In 1987, I used to look out of my study window onto the glorious wheat fields stretching into infinity – the best wheat crop I had grown ever – and my spirits would soar for an instant when the bleak reality used to descend like a steel clamp that I was going to lose money despite 55 maunds per acre average yield because of abysmal support prices (40 percent lower than import parity price).  I began to have nightmares of becoming destitute as my net-worth stagnated under racing away inflationary trends. I decided to call it day and bale out, despite the fact that I had become an icon of agricultural progress in the country. With some creative planning, gambling bravado and a large dose of luck (luck always favours the brave, by the way), I managed to change the course of my destiny, away from agriculture. Most of my fellow farmers who chided me for a bad decision (and being a turncoat), in hindsight wisdom look at my decision with envy today, openly admitting that my decision was wise, on a personal level at least.

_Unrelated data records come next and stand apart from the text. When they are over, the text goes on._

Lemma ziplistCascadeUpdate_ok `{Allocator} P q old e k c : ent_ok q e -> zok old k -> stale old (rawlen e) ->
  11 + zlen P + zsize (e :: k) + 4 * zlen k < UINT32_MAX ->
  let k' := cascade (rawlen e) k in
  ziplistCascadeUpdate (hdr (11 + zlen P + zsize (e :: k)) (seam_tail P (e :: k)) c ++
      P ++ ent q e ++ zents old k ++ [ZIP_END]) (10 + zlen P) =
  Some (hdr (11 + zlen P + zsize (e :: k')) (seam_tail P (e :: k')) c ++
      P ++ ent q e ++ zents (rawlen e) k' ++ [ZIP_END]).
Proof.
  intros He Hk Hst Hlt k'. pose proof (zsize_nonneg _ _ Hk) as Hzk. pose proof (rawlen_ge2 e (ent_body _ _ He)) as Hre.
  pose proof (zlen_nonneg P) as HP. pose proof (zlen_nonneg k) as Hnk. cbn [zsize] in Hlt. unfold UINT32_MAX in Hlt.
  assert (0 <= seam_tail P (e :: k) < 2 ^ 32) as Ht.
  { unfold seam_tail. cbn [zsize last_raw].
    destruct (decide (k = [])) as [->|Hne]; [cbn [zsize last_raw]; eval_pow2; lia|].
    pose proof (last_raw_le _ k Hk Hne) as Hle. pose proof (last_raw_pos _ k Hk Hne) as Hge.
    rewrite (last_raw_ne _ (rawlen e) k Hne) in Hle, Hge. eval_pow2. lia. }
  unfold ziplistCascadeUpdate. rewrite hdr_bytes by (cbn [zsize]; eval_pow2; lia). simpl_bind.
  rewrite hdr_tail by done. simpl_bind. set (t := seam_tail P (e :: k)) in *. set (T := 11 + zlen P + zsize (e :: k)) in *.
  set (M := hdr T t c ++ _).
  assert (M = (hdr T t c ++ P) ++ ent q e ++ (zents old k ++ [ZIP_END])) as HM by (unfold M; by rewrite <- app_assoc).
  assert (10 + zlen P = zlen (hdr T t c ++ P)) as Hp by (by rewrite zlen_app, zlen_hdr).
  destruct (load8_ent _ _ _ _ _ _ HM Hp He) as (b & -> & Hb). simpl_bind. rewrite Hb.
  rewrite (zipEntry_at _ _ _ _ _ _ HM Hp He). simpl_bind. cbn [headersize zle len].
  rewrite <- rawlen_split by apply He. rewrite uwrap_small by (eval_pow2; lia).
  rewrite HM, (app_assoc _ (ent q e)). set (A := (hdr T t c ++ P) ++ ent q e).
  assert (zlen A = 10 + zlen P + rawlen e) as HzA by (unfold A; rewrite !zlen_app, zlen_hdr, zlen_ent; lia).
  rewrite <- HzA. rewrite cascade_scan_ok; try done.
  2: { lia. } 2: { lia. } 2: { unfold T. cbn [zsize]. lia. } 2: { unfold T. cbn [zsize]. eval_pow2. lia. }
  2: { unfold M. pose proof (zok_ge _ _ Hk). rewrite !length_app. pose proof (zlen_zents old k). unfold zlen in *. lia. }
  simpl_bind. cbn [cs_zl cs_p cs_extra cs_cnt cs_prevoffset]. unfold k', cascade.
  pose proof (growing_app (rawlen e) k) as Happ. pose proof (growing_small (rawlen e) k) as Hsm.
  destruct (growing (rawlen e) k) as [g r]. cbn [fst snd] in *. subst k.
  destruct (decide (g = [])) as [->|Hne].
  { change (0 + 4 * zlen [] =? 0) with true. cbv iota. cbn [fmap list_fmap app last_raw zents].
    unfold A. by rewrite <- !app_assoc. }
  assert (0 < zlen g) by (destruct g; [done|]; rewrite zlen_cons; pose proof (zlen_nonneg g); lia).
  rewrite (proj2 (Z.eqb_neq _ _)) by lia.
  assert (old = 0 \/ rawlen e = old + 4) as Hst'.
  { destruct Hst as [|[|Hle]]; [by left | by right |]. destruct g as [|d g]; [done|]. exfalso.
    destruct Hsm as (H254 & Hd & _). destruct Hk as [Hd' _]. pose proof (ent_small _ _ Hd' Hd). lia. }
  rewrite HzA. unfold A. rewrite <- !app_assoc. by apply (cascade_grow_ok P q old e g r c).
Qed.

(** ** Property *)

(** C37. __ziplistCascadeUpdate(): when the size of the entry at 'p' has changed (or a former
    head follows it), the prevlen fields after it are updated. The fields that are too small
    grow to five bytes, one after the other as long as the sizes change, the first field that
    is large enough keeps its size, and nothing else is touched. The chain, the total size and
    the tail offset are right again, and the ziplist grows by at most four bytes per entry. *)
Theorem ziplistCascadeUpdate_correct `{Allocator} P q old e k c : ent_ok q e -> zok old k -> stale old (rawlen e) ->
  11 + zlen P + zsize (e :: k) + 4 * zlen k < UINT32_MAX ->
  exists k', ziplistCascadeUpdate (hdr (11 + zlen P + zsize (e :: k)) (seam_tail P (e :: k)) c ++
      P ++ ent q e ++ zents old k ++ [ZIP_END]) (10 + zlen P) =
    Some (hdr (11 + zlen P + zsize (e :: k')) (seam_tail P (e :: k')) c ++
      P ++ ent q e ++ zents (rawlen e) k' ++ [ZIP_END]) /\
    zok (rawlen e) k' /\ body <$> k' = body <$> k /\ zsize k <= zsize k' <= zsize k + 4 * zlen k /\
    exists g r, k = g ++ r /\ k' = (grown <$> g) ++ r /\ too_small (rawlen e) g.
Proof.
  intros He Hk Hst Hlt. exists (cascade (rawlen e) k). split; [by apply ziplistCascadeUpdate_ok|].
  pose proof (rawlen_ge2 e (ent_body _ _ He)). pose proof (zlen_nonneg P). cbn [zsize] in Hlt. unfold UINT32_MAX in Hlt.
  split_and!; [| apply bodies_cascade | apply zsize_cascade | apply zsize_cascade |].
  - apply (zok_cascade old); [done | lia | eval_pow2; lia].
  - exists (fst (growing (rawlen e) k)), (snd (growing (rawlen e) k)).
    split_and!; [by rewrite growing_app | done | apply growing_small].
Qed.

(** Three entries of 250 characters, the first of which has just got a five byte field. *)
Definition cascade_body : list Z := body_of (replicate 250 97).
Definition cascade_entry (b : bool) : zent := {| big := b; body := cascade_body |}.

Lemma cascade_entry_ok b prev : 0 <= prev < 254 -> ent_ok prev (cascade_entry b).
Proof.
  intros Hp. split; [apply body_of_ok; [by apply Forall_replicate | done] | eval_pow2; lia | intros; lia].
Qed.

Lemma ziplistCascadeUpdate_correct_witness :
  let e := cascade_entry true in let k := [cascade_entry false; cascade_entry false] in
  exists zl' k', @ziplistCascadeUpdate exact_allocator (hdr (11 + zlen (@nil Z) + zsize (e :: k)) (seam_tail [] (e :: k)) 3 ++
    [] ++ ent 0 e ++ zents 253 k ++ [ZIP_END]) 10 = Some zl' /\ zok (rawlen e) k' /\ body <$> k' = body <$> k.
Proof.
  intros e k. destruct (@ziplistCascadeUpdate_correct exact_allocator [] 0 253 e k 3) as (k' & Hcas & Hok & Hb & _).
  - apply cascade_entry_ok. lia.
  - split; [apply cascade_entry_ok; lia|]. split; [|exact I]. apply cascade_entry_ok. vm_compute. split; congruence.
  - right. left. vm_compute. reflexivity.
  - vm_compute. reflexivity.
  - eexists _, k'. exact (conj Hcas (conj Hok Hb)).
Defined.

It has been ten years since I bid farewell to my passion for the soil and with time the sagacity of my decision gains strength. Farming community is in bad shape today. Most of the upper class farmers have eaten away more than half of their assets; many of them tottering at bankruptcy as ADBP is hounding them for servicing their accumulated liabilities. Middle level farmers (15 to 50 acres) are eking out a meagre subsistence from over-mined soils always asking me how to survive and where to go. Small farmers have always had the perverted security that things can’t get worst for them. They subsist on livestock which, ironically, is the most ignored sector from government support point of view. Free of government intervention, this is the only sub-sector of agriculture that has shown a steady growth of over 5 percent since past four decades. Perhaps there is a lesson to be learned in there: Enterprise is best left alone by the government. Ghalib’s couplet where he says, “hooway tum dost jiss kay, dushman us ka asmaan kiyon ho” holds so true in this case.

In livestock, especially dairy, multinationals have moved in to exploit the small farmers, although they position themselves to be their saviours by purchasing their milk. The margins on sale of packaging material by the leading (and monopolistic) multinational are far larger than farmer margins on production of milk. For the subsistence farmer they are a godsend since it is better to sell milk than spill it since they can only drink so much.

For the horticulture sector, conditions are more hairy than playing roulette on a tampered wheel in Las Vegas. The graph of horticulture prices resembles an oscilloscope measuring the output of electricity from Tarbela. The market pattern always catches the farmers on the lower part of the sinewave; sometimes the cost of transport to market exceeding the price of the product itself.  Forty percent of horticulture produce rots for lack of storage and transport infrastructure in the country and all of this cost is born either by the farmer or the end consumer.

These are all the symptoms of a disease that no one can ignore – let the government conduct a survey across the agriculture sector and if my assertions are incorrect I promise to write the next ten columns in praise of Planning Commission and the Ministry of Finance – MINFAL is neither here or there in the scheme of things, really.  However, I am not going to follow the beaten track of bashing the government; the weaknesses lie throughout the whole system. In the following columns I will try to present a prognosis and then a road map for pulling the agriculture sector out of the pits it is in today. 

To be continued….

P.S
See Headlines, December 13, “ADBP to auction land of 109 defaulters for recovery of Rs. 950 Million in
Sialkot.” This is the same area where Industrialists are building the first private sector airport outside U.S. with their own resources. How can their farming cousins be so delinquent? Point to ponder!